_Your task_
Check each line of the entries for the string "mkFlags". Report only how many lines have it.

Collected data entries

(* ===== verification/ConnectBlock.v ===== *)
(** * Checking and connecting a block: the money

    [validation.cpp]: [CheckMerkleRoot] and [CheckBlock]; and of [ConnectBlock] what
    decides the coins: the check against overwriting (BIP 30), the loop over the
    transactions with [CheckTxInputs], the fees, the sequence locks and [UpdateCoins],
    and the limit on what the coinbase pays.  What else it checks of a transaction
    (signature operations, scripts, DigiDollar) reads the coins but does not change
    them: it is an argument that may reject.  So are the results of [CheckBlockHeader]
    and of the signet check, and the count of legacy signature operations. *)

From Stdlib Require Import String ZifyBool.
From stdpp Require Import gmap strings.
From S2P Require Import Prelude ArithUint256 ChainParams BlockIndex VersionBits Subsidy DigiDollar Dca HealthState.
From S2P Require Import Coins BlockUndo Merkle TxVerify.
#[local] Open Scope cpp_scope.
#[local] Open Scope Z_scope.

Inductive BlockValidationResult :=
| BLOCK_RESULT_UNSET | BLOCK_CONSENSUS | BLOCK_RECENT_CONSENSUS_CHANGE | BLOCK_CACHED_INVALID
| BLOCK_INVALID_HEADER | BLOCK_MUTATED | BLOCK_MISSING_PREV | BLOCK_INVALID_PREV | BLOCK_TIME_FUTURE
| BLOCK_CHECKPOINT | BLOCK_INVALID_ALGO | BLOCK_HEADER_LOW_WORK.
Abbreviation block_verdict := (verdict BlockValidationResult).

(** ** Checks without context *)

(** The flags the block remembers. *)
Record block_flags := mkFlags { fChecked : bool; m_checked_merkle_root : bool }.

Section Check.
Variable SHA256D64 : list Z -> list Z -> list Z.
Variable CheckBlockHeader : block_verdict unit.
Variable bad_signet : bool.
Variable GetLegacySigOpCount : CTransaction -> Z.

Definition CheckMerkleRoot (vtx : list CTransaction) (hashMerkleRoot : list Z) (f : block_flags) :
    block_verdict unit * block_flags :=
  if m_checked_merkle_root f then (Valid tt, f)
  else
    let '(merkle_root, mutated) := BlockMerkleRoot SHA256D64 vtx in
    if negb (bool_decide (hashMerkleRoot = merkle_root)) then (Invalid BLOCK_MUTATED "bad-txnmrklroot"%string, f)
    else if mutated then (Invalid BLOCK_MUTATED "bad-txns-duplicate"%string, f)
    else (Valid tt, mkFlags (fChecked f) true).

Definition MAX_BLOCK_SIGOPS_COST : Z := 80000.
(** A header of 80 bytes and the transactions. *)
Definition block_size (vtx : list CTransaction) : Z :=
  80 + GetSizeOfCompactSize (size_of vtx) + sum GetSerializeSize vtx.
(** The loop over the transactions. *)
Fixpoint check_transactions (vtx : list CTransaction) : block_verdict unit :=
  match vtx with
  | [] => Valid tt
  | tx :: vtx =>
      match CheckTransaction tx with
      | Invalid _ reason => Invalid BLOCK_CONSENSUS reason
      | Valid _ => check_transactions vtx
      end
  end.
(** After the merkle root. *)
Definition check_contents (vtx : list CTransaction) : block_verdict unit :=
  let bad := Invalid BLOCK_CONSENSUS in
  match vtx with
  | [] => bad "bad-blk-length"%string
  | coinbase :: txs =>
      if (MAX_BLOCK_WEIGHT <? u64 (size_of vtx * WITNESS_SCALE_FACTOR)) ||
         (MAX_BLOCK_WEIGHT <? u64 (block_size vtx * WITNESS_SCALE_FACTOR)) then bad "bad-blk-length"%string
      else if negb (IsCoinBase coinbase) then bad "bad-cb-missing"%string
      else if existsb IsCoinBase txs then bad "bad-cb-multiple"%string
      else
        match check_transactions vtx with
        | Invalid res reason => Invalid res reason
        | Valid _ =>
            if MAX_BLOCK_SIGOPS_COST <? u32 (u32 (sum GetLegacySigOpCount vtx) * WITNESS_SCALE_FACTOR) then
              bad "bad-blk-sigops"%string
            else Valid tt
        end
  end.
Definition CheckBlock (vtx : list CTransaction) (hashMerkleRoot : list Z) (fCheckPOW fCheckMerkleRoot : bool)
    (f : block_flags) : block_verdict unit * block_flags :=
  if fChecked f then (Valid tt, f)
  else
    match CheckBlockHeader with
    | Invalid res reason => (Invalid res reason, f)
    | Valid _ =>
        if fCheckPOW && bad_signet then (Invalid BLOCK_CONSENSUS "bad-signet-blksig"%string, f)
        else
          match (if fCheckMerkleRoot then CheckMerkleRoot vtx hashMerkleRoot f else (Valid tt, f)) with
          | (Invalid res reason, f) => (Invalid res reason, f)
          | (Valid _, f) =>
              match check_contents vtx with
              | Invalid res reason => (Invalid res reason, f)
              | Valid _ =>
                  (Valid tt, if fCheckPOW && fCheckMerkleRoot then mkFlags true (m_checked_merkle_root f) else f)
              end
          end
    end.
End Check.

_Response area_
3